The other day when I was puttering around in my garden I uncovered a whole array of different insects taking up residence. I have been studying insects and their management over the last 5 months so this was geek-out central for me and needless to say, a very exciting discovery. However, for many gardeners, the sign of pests in their garden is anything short of exciting.
My specimens included spittlebug, aphids, whitefly, silverfish, leafminer, spider mites, a beet armyworm (one of the many destructive caterpillars found in gardens) and all kinds of incubating eggs. This was the optimal time to do some de-bugging before the numbers of these guys increased, which in some cases can be as fast as 48 hours.
Whitefly |
The world of insects and the control of them is a vast subject that people devote their entire life to studying. So in the interest of keeping this brief and not boring you to tears, here are a few tips on how to keep those buggers in check.
Now is the time to become proactive in your gardens. Early detection is key in controlling pests. Once the population becomes large, it may be too late to control it, so check your plants regularly, 2-3 times a week if possible. Get up close and inspect all parts of your plants and its inhabitants - the stems, the leaves - especially the undersides - the soil, and underneath any pots, mulch or other crevices that earwigs, snails, slugs, or sowbugs can hide under.
REMOVAL
If in your monitoring you notice any pests, removing them is essential. Handpick and destroy insects like caterpillars, slugs, or snails. Wipe off any eggs found on the undersides of leaves. Spray aphids off with a strong jet of water.
PREVENTION
Keep your soil healthy by regularly tilling and amending. Select healthy, organic plants and untreated, certified organic seeds and plant them correctly. Use sticky traps to capture male insects and prevent mating. Use crop rotation to break the cycle of pests and disease. Encourage natural enemies and beneficial insects by increasing the diversity of crops in your garden, i.e., companion planting and intercropping. Water appropriately according to the needs of your plants. Remove and destroy severely diseased plants.
PESTICIDES
While I highly recommend all the above methods FIRST, there are some instances where pesticide use is necessary. Pesticides can be organic or inorganic. Insecticides, herbicides, fungicides and chemical substances are all agents that fall under the pesticide definition. If you use a pesticide, read and use it according to the label and be informed of the potential human and environmental affects. Although not devoid of it's potential hazards, I typically use OMRI www.omri.org approved products. They are considered certified "organic" (we could have a whole discussion about that alone) and are relatively non-toxic and safe for the environment. Some commonly used organic pesticides are horticultural oils, neem oil, insecticidal soaps, and BT (Bacillus thuringiensis). Refrain from the use of toxic pesticides as they cause long term harm for a short term result.

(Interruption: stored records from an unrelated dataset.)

(** X10: [Fetch] reads nothing of the reply past the first partition of
    the first topic: two replies with the same throttle time, error code,
    first topic name and first partition give the same outcome. *)
Theorem Fetch_reads_only_first_partition c ctx req tr c' ctx' req' tr'
    res res' topic topics topic' topics' partition partitions partitions' :
  Client_reply c ctx (FetchRequest_Addr req) (Fetch_message c ctx req) tr
    = RoundTripMessage (FetchResponseMessage res) ->
  Client_reply c' ctx' (FetchRequest_Addr req') (Fetch_message c' ctx' req') tr'
    = RoundTripMessage (FetchResponseMessage res') ->
  Response_ThrottleTimeMs res = Response_ThrottleTimeMs res' ->
  Response_ErrorCode res = Response_ErrorCode res' ->
  elems (Response_Topics res) = topic :: topics ->
  elems (Response_Topics res') = topic' :: topics' ->
  ResponseTopic_Topic topic = ResponseTopic_Topic topic' ->
  ResponseTopic_Partitions topic = partition :: partitions ->
  ResponseTopic_Partitions topic' = partition :: partitions' ->
  result (Fetch c ctx req) tr = result (Fetch c' ctx' req') tr'.
Proof.
  intros Hreply Hreply' ? ? ? ? ? ? ?. rewrite !Fetch_result, Hreply, Hreply'.
  by eapply Fetch_response_first.
Qed.

(** X11: once its request has a topic, [MultiFetch] returns a response for
    every fetch reply, one with no topic included: throttle and error come
    from the reply's header, [Responses] is nil exactly when the reply's
    topic list is nil, and empty when that list is empty. *)
Theorem MultiFetch_accepts_any_fetch_reply c ctx req tr res :
  MultiFetchRequest_Requests req <> ∅ ->
  Client_reply c ctx (MultiFetchRequest_Addr req) (MultiFetch_message c ctx req) tr
    = RoundTripMessage (FetchResponseMessage res) ->
  exists ret,
    result (MultiFetch c ctx req) tr = Returned (Some ret) None /\
    MultiFetchResponse_Throttle ret = makeDuration (Response_ThrottleTimeMs res) /\
    MultiFetchResponse_Error ret = makeError (Response_ErrorCode res) "" /\
    (Response_Topics res = None <-> MultiFetchResponse_Responses ret = None) /\
    (Response_Topics res = Some [] -> MultiFetchResponse_Responses ret = Some ∅).
Proof.
  intros Hne Hreply. exists (MultiFetch_response res).
  rewrite MultiFetch_result, Hreply by done.
  split; [done|]. split; [done|]. split; [done|].
  unfold MultiFetch_response. cbn. split.
  - by destruct (Response_Topics res).
  - by intros ->.
Qed.

(** X12: [MultiFetch] panics exactly when its request has a topic and the
    transport hands back, with no error, something other than a pointer to
    a fetch response: a nil [*fetchAPI.Response], another message, or
    none.  When it returns, either the response is non-nil and the error
    nil, or the response is nil and the error wraps [ErrNoTopic] (empty
    request) or the transport's error. *)
Theorem MultiFetch_outcome_shape c ctx req tr :
  (result (MultiFetch c ctx req) tr = Panicked <->
   MultiFetchRequest_Requests req <> ∅ /\
   (Client_reply c ctx (MultiFetchRequest_Addr req) (MultiFetch_message c ctx req) tr
    = RoundTripMessage NilFetchResponseMessage \/
    Client_reply c ctx (MultiFetchRequest_Addr req) (MultiFetch_message c ctx req) tr
    = RoundTripMessage OtherMessage)) /\
  (forall ret err,
     result (MultiFetch c ctx req) tr = Returned ret err ->
     (is_Some ret /\ err = None) \/
     (ret = None /\
      ((MultiFetchRequest_Requests req = ∅ /\
        err = Some (Errorf "kafka.(*Client).MultiFetch" ErrNoTopic)) \/
       exists cause,
         Client_reply c ctx (MultiFetchRequest_Addr req) (MultiFetch_message c ctx req) tr
         = RoundTripError cause /\
         err = Some (Errorf "kafka.(*Client).MultiFetch" cause)))).
Proof.
  destruct (decide (MultiFetchRequest_Requests req = ∅)) as [Hempty|Hne].
  - unfold result. rewrite MultiFetch_empty by done. cbn. split.
    + split; [done|]. by intros [? _].
    + intros ret err [= <- <-]. right. split; [done|]. by left.
  - rewrite MultiFetch_result by done.
    destruct (Client_reply _ _ _ _ _) as [cause|[res| |]].
    + split; [split; [done|by intros [_ [?|?]]]|].
      intros ret err [= <- <-]. right. split; [done|]. right. by exists cause.
    + split; [split; [done|by intros [_ [?|?]]]|].
      intros ret err [= <- <-]. left. by split.
    + split; [split; [intros _; split; [done|by left]|done]|].
      intros ret err Hret. discriminate Hret.
    + split; [split; [intros _; split; [done|by right]|done]|].
      intros ret err Hret. discriminate Hret.
Qed.
Lemma processGpsData_redelivery_duplicates_witness :
  List.length
    (violations
       (snd (ProcessGpsData.handler (sample_env (JBool false)) (fix_of "V1")
               (snd (ProcessGpsData.handler (sample_env (JBool false)) (fix_of "V1")
                       (fresh_world [] registry)))))) = 2.
Proof.
  destruct (processGpsData_redelivery_duplicates (sample_env (JBool false))
              [("timestamp", JStr "2025-01-01T00:00:00.000Z");
               ("vehicleId", JStr "V1");
               ("latitude", JNum (50 # 1));
               ("longitude", JNum (50 # 1))]
              (fresh_world [] registry) (JBool false)
              {| vid := "V1"; owner_email := "a@x.com" |}
              eq_refl eq_refl eq_refl eq_refl eq_refl (fun _ => eq_refl))
    as (_ & _ & d1 & d2 & _ & V & _).
  unfold fix_of. rewrite V. reflexivity.
Defined.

It is unlikely that you will ever get rid of all your garden pests nor would you want to since part of keeping a balanced ecosystem is maintaining the presence of beneficial insects which means providing them with a food source - your garden pests. We live in a world where our food can be purchased perfectly unblemished from the grocery store. But when you grow your own edibles, some damage is inevitable. The holes in your kale, the nibbles on your lettuce, bruises on your apples, or disfiguration of your tomatoes is ok and actually quite special because in the natural order of mother nature, everything is imperfectly balanced.